Standard abbreviations
- Bluebook: Chi. J. Int'l L.
- ISO 4: Chic. J. Int. Law

Indexing
- ISSN: 1529-0816

Links
- Journal homepage;

= Chicago Journal of International Law =

The Chicago Journal of International Law is a semiannual, student-edited law review published by the University of Chicago Law School. Founded by Margaret Peterlin in 2000, the journal publishes articles covering international law, international relations, and related policy issues. Its articles are often interdisciplinary in focus, and the journal's format allows it to examine international legal issues in a broader cultural and political context. The Chicago Journal of International Law is one of the three student-edited law journals published at the University of Chicago Law School.

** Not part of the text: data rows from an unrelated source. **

Lemma restore_tables clk rst lease T g g' records :
  graph_ok g → restore_fenced clk rst lease T g = (g', Ok records) →
  (∀ id, g_memories g' !! id = (g_memories g !! id ≫= λ h,
     kept (retain_memories (owned_of (owned_memory_lsns rst) id) h))) ∧
  (∀ id, g_rels g' !! id = (g_rels g !! id ≫= λ h,
     kept (retain_relationships (owned_of (owned_relationship_lsns rst) id) h))).
Proof.
  intros Hok. unfold restore_fenced. destruct (check_lease_current _ _ _); [|done].
  destruct (restore_locked _ rst g) as [[g1 records1] invs] eqn:Hr. intros [= <- _].
  destruct (publish_fields invs g1) as (-> & -> & _). by eapply restore_locked_tables.
Qed.

Lemma kept_versions {K A} `{Countable K} (t t' : gmap K (list A)) (f : list A → list A) id :
  f [] = [] → t' !! id = (t !! id ≫= λ h, kept (f h)) → versions t' id = f (versions t id).
Proof.
  unfold versions. intros Hf ->. destruct (t !! id) as [h|]; simpl; [|done]. by destruct (f h).
Qed.

(** A rollback removes exactly the versions the journal owns.  Every memory and relationship
    keeps, in order, the versions whose LSN is not listed for its id, and loses the others. *)
Theorem restore_exact clk rst lease T g g' records :
  graph_ok g → restore_fenced clk rst lease T g = (g', Ok records) →
  (∀ id, memory_history g' id =
     retain_memories (owned_of (owned_memory_lsns rst) id) (memory_history g id)) ∧
  (∀ id, relationship_history g' id =
     retain_relationships (owned_of (owned_relationship_lsns rst) id) (relationship_history g id)).
Proof.
  intros Hok Hr. destruct (restore_tables _ _ _ _ _ _ _ Hok Hr) as [Hm Hrel].
  split; intros id.
  - by apply (kept_versions (g_memories g) (g_memories g')
      (retain_memories (owned_of (owned_memory_lsns rst) id))).
  - by apply (kept_versions (g_rels g) (g_rels g')
      (retain_relationships (owned_of (owned_relationship_lsns rst) id))).
Qed.

(** ** What a journal owns *)

Lemma owned_entry_extend {K} `{Countable K} (k k' : K) X (m : lsn_map K) :
  owned_of (entry_extend k X m) k' = owned_of m k' ∪ (if decide (k = k') then X else ∅).
Proof.
  unfold owned_of, entry_extend. case_decide; subst.
  - by rewrite lookup_insert_eq.
  - rewrite lookup_insert_ne by done. set_solver.
Qed.

Lemma owned_extend_lsns {K} `{Countable K} (a b : lsn_map K) k :
  owned_of (extend_lsns a b) k = owned_of a k ∪ owned_of b k.
Proof.
  unfold owned_of, extend_lsns. rewrite lookup_union_with.
  destruct (a !! k), (b !! k); simpl; set_solver.
Qed.

Lemma note_commits_elem invs acc id l :
  l ∈ owned_of (foldl note_commit acc invs).1 id ↔ l ∈ owned_of acc.1 id ∨ MemoryUpserted id l ∈ invs.
Proof.
  revert acc. induction invs as [|inv invs IH]; intros acc; [set_solver|].
  cbn [foldl]. rewrite IH, elem_of_cons. destruct inv; simpl.
  2-9: split; (intros [?|?]; [by left|]); [by right; right|].
  2-9: by match goal with H : _ ∨ _ |- _ => destruct H; [discriminate|right] end.
  rewrite owned_entry_extend. case_decide; set_solver.
Qed.

Lemma note_commits_rel_elem invs acc id l :
  l ∈ owned_of (foldl note_commit acc invs).2 id ↔
  l ∈ owned_of acc.2 id ∨ ∃ f t k, RelationshipUpserted id f t k l ∈ invs.
Proof.
  revert acc. induction invs as [|inv invs IH]; intros acc; [set_solver|].
  cbn [foldl]. rewrite IH. setoid_rewrite elem_of_cons. destruct inv; simpl.
  1-2, 4-9: split; (intros [?|(f & t & k & Hin)]; [by left|]); [right; exists f, t, k; by right|].
  1-8: destruct Hin; [discriminate|right; by exists f, t, k].
  rewrite owned_entry_extend. case_decide; set_solver.
Qed.

Lemma fenced_commit_owned records invs :
  memory_lsns (fenced_commit records invs) = (foldl note_commit (∅, ∅) invs).1 ∧
  relationship_lsns (fenced_commit records invs) = (foldl note_commit (∅, ∅) invs).2.
Proof. unfold fenced_commit. by destruct (foldl note_commit (∅, ∅) invs). Qed.

Lemma events_from_cons l w ws : events_from l (w :: ws) = event_of (l + 1) w :: events_from (l + 1) ws.
Proof.
  unfold events_from. simpl. rewrite Z.add_0_r. f_equal. apply imap_ext.
  intros i ? _. simpl. f_equal. lia.
Qed.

Although relatively young, the journal has quickly gained attention in legal circles as a leading international law journal in terms of scholarly impact and influence. In a 2020 ranking of law journals based on a combination of the impact factor and citations, the Chicago Journal of International Law ranked 2nd among student-edited international and comparative law reviews.

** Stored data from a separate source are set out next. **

(* ===== verification/Interleaving.v ===== *)
(** * Reachability under concurrent callers

    A call publishes part of its invalidations after it has released [mutation_gate], so the
    endpoint index and the change feed lag behind the tables while calls overlap.  [gstep] breaks
    every critical section into elementary graph steps, [sys_step] interleaves the critical
    sections and the publications of any number of callers, and the theorems hold in every state
    such a system reaches. *)

From S2P Require Import Prelude Ids Kernel Packs Ontology StorageTypes Graph Reads Leases.
From S2P Require Import Ingest Governed Cycles Storage.

(** ** Elementary steps *)

(** The event [inv] announces the append of [w] to [g]. *)
Definition announces (g : Graph) (w : Write) (inv : Invalidation) : Prop :=
  match w with
  | WMemory m =>
      inv = event_of (g_lsn g + 1) w ∨ inv = MemoryDeleted (m_id m) (g_lsn g + 1)
  | WRelationship r =>
      inv = event_of (g_lsn g + 1) w ∨
      (inv = RelationshipDeleted (r_id r) (g_lsn g + 1) ∧
       ∃ r0, r0 ∈ relationship_history g (r_id r) ∧ r_id r0 = r_id r ∧
             r_from r0 = r_from r ∧ r_to r0 = r_to r)
  end.

(** [g'] keeps a selection of the versions of every row of [g]. *)
Record narrows (g g' : Graph) : Prop := {
  nw_memories : ∃ P, ∀ id, memory_history g' id = List.filter (P id) (memory_history g id);
  nw_rels : ∃ P, ∀ id, relationship_history g' id = List.filter (P id) (relationship_history g id);
  nw_no_empty : no_empty (g_memories g') ∧ no_empty (g_rels g');
  nw_lsn : g_lsn g ≤ g_lsn g';
  nw_index : rels_by_node g' = rels_by_node g;
  nw_feed : g_feed g' = g_feed g;
}.

(** One elementary step of a call: the graph and what the call has still to publish.  Only a
    rollback narrows. *)
Inductive gstep (rollback : bool) : Graph * list Invalidation → Graph * list Invalidation → Prop :=
  | gs_write w inv g out :
      room 1 g → announces g w inv → gstep rollback (g, out) (append w g, out ++ [inv])
  | gs_tick g out : room 1 g → gstep rollback (g, out) (set_lsn (g_lsn g + 1) g, out)
  | gs_event inv g out : gstep rollback (g, out) (g, out ++ [inv])
  | gs_publish inv g out : gstep rollback (g, inv :: out) (publish1 inv g, out)
  | gs_narrow g g' out : rollback = true → narrows g g' → gstep rollback (g, out) (g', out).

Section sequences.
Context (b : bool).
Implicit Types (g : Graph) (out : list Invalidation).

Lemma gs_writes ws g out :
  room (length ws) g →
  rtc (gstep b) (g, out) (append_all ws g, out ++ events_from (g_lsn g) ws).
Proof.
  revert g out. induction ws as [|w ws IH]; intros g out [Hl Hr]; [by rewrite app_nil_r|].
  simpl in Hr. rewrite events_from_cons, cons_middle, (assoc_L (++)).
  eapply rtc_l; [apply (gs_write b w (event_of (g_lsn g + 1) w)); [split; lia|by destruct w; left]|].
  change (append_all (w :: ws) g) with (append_all ws (append w g)).
  rewrite <-(append_lsn w g) at 3 by (split; lia). apply IH.
  split; rewrite append_lsn by (split; lia); lia.
Qed.

Lemma gs_publishes invs g out : rtc (gstep b) (g, invs ++ out) (publish invs g, out).
Proof.
  revert g. induction invs as [|inv invs IH]; intros g; [done|].
  eapply rtc_l; [apply gs_publish|]. apply IH.
Qed.

Lemma gs_commit ws g : room (length ws) g → rtc (gstep b) (g, []) (commit_writes ws g, []).
Proof.
  intros Hr. etrans; [by apply (gs_writes ws g [])|]. simpl.
  rewrite <-(app_nil_r (events_from (g_lsn g) ws)) at 1. apply gs_publishes.
Qed.

Lemma gs_events invs g out : rtc (gstep b) (g, out) (g, out ++ invs).
Proof.
  revert out. induction invs as [|inv invs IH]; intros out; [by rewrite app_nil_r|].
  eapply rtc_l; [apply gs_event|].
  replace (out ++ inv :: invs) with ((out ++ [inv]) ++ invs) by by rewrite <-(assoc_L (++)).
  apply IH.
Qed.

Lemma gs_send inv g : publish1 inv g = send inv g → rtc (gstep b) (g, [inv]) (send inv g, []).
Proof. intros <-. apply rtc_once, gs_publish. Qed.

The journal's articles are covered by several academic abstracting services, including LegalTrac, EconLit, and CSA Worldwide Political Science Abstracts. The full text of the journal's articles is available via LexisNexis, Westlaw, ProQuest, and HeinOnline.

== History ==
The journal was established during the University of Chicago Law School's 1999-2000 academic year. Its first editor-in-chief was Margaret Peterlin. Since then, it has published seventeen volumes (two issues each) of groundbreaking scholarship in international law with a focus on fields such as law and economics, international administrative law, and human rights.

In 2002, when the journal was working on its second volume, it merged with The University of Chicago Law School Roundtable: A Journal of Interdisciplinary Legal Studies.

==Editor Selection==
University of Chicago law students are selected to join the journal as staff members each year by that year's incoming managing board of editors through a blind writing competition, held after the participants' first year of law school. The journal also allows law students to "write on" to the journal, through its Topic Access Program, to become staff members by submitting a publishable piece of legal scholarship. The outgoing managing board selects the next year's editors each spring, generally from among the current staff.